■ TASK DESCRIPTION ■
Return only the lines starting at the line that contains "0 < zlen b ->" and ending with the final line of the listing; include both endpoints.

>>>

(* ===== verification/CBuf.v ===== *)
(** * kernel/cbuf.c and kernel/cbufm.c: circular buffers

    [cbuf] is the blocking pipe buffer with one read and one write pointer; [cbufm] is the
    broadcast buffer whose readers keep their own position.  Each round of a loop runs under
    the buffer's spinlock, so a round is one step of the model: [cbuf_read_iter] and
    [cbuf_write_iter] are the rounds, [cbuf_read] and [cbuf_write] the loops up to the point
    where the thread has to wait on the event, and [sys_step] the interleavings of the rounds
    of any number of readers and writers. *)

From S2P Require Import Prelude Strings.

(** ** The part of a ring of [size] cells that starts at [p] *)
Section Ring.
Context {A : Type} (dflt : A).

Fixpoint ring_at (b : list A) (p : Z) (n : nat) : list A :=
  match n with
  | O => []
  | S n' => default dflt (get b (p mod zlen b)) :: ring_at b (p + 1) n'
  end.

Lemma length_ring_at b p n : length (ring_at b p n) = n.
Proof. revert p. induction n; intros; simpl; auto. Qed.

Lemma ring_at_app b p n m : ring_at b p (n + m) = ring_at b p n ++ ring_at b (p + Z.of_nat n) m.
Proof.
  revert p. induction n as [|n IH]; intros p; simpl.
  - by rewrite Z.add_0_r.
  - rewrite IH. do 3 f_equal. lia.
Qed.

Lemma ring_at_mod b p q n : p mod zlen b = q mod zlen b -> ring_at b p n = ring_at b q n.
Proof.
  revert p q. induction n as [|n IH]; intros p q H; simpl; [done|].
  rewrite H. f_equal. apply IH.
  rewrite <- (Zplus_mod_idemp_l p), H, Zplus_mod_idemp_l. done.
Qed.

Lemma ring_at_slice b p n : 0 <= p -> p + Z.of_nat n <= zlen b ->
  ring_at b p n = slice b p (Z.of_nat n).
Proof.
  revert p. induction n as [|n IH]; intros p Hp Hn.
  - by rewrite slice_0.
  - destruct (lookup_zlen b p) as [x Hx]; [lia|].
    rewrite (slice_cons _ _ _ x), <- IH by (done || lia). cbn [ring_at].
    rewrite Z.mod_small by lia. unfold get. destruct (Z.leb_spec 0 p); [|lia]. by rewrite Hx.
Qed.

(** Writing a run that does not wrap, [d] cells after [q], leaves the [n <= d] cells from
    [q] on alone, when the run does not reach round to [q] again. *)
Lemma ring_at_splice_before b q n d bs :
  0 < zlen b -> 0 <= d -> Z.of_nat n <= d -> d + zlen bs <= zlen b ->
  (q + d) mod zlen b + zlen bs <= zlen b ->
  ring_at (splice b ((q + d) mod zlen b) bs) q n = ring_at b q n.
Proof.
  intros Hb Hd Hn Hw Hp. set (L := zlen b) in *.
  assert (HLr := Z.mod_pos_bound (q + d) L Hb). assert (Hbs := zlen_nonneg bs).
  revert q d Hd Hn Hw Hp HLr. induction n as [|n IH]; intros q d Hd Hn Hw Hp HLr; simpl; [done|].
  rewrite zlen_splice by (fold L; lia). fold L. f_equal.
  - assert (Hqr := Z.mod_pos_bound q L Hb).
    assert ((q + d) mod L = (q mod L + d) mod L) as He by (by rewrite Zplus_mod_idemp_l).
    rewrite get_splice_out; [done|lia|fold L; lia|].
    destruct (Z.lt_ge_cases (q mod L + d) L).
    + rewrite (Z.mod_small (q mod L + d)) in He by lia. lia.
    + assert ((q mod L + d) mod L = q mod L + d - L) as He2.
      { symmetry. apply (Z.mod_unique _ _ 1); lia. }
      lia.
  - specialize (IH (q + 1) (d - 1)). replace (q + 1 + (d - 1)) with (q + d) in IH by lia.
    apply IH; lia.
Qed.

<<<

■ RESULT ■
  0 < zlen b -> 0 <= d -> Z.of_nat n <= d -> d + zlen bs <= zlen b ->
  (q + d) mod zlen b + zlen bs <= zlen b ->
  ring_at (splice b ((q + d) mod zlen b) bs) q n = ring_at b q n.
Proof.
  intros Hb Hd Hn Hw Hp. set (L := zlen b) in *.
  assert (HLr := Z.mod_pos_bound (q + d) L Hb). assert (Hbs := zlen_nonneg bs).
  revert q d Hd Hn Hw Hp HLr. induction n as [|n IH]; intros q d Hd Hn Hw Hp HLr; simpl; [done|].
  rewrite zlen_splice by (fold L; lia). fold L. f_equal.
  - assert (Hqr := Z.mod_pos_bound q L Hb).
    assert ((q + d) mod L = (q mod L + d) mod L) as He by (by rewrite Zplus_mod_idemp_l).
    rewrite get_splice_out; [done|lia|fold L; lia|].
    destruct (Z.lt_ge_cases (q mod L + d) L).
    + rewrite (Z.mod_small (q mod L + d)) in He by lia. lia.
    + assert ((q mod L + d) mod L = q mod L + d - L) as He2.
      { symmetry. apply (Z.mod_unique _ _ 1); lia. }
      lia.
  - specialize (IH (q + 1) (d - 1)). replace (q + 1 + (d - 1)) with (q + d) in IH by lia.
    apply IH; lia.
Qed.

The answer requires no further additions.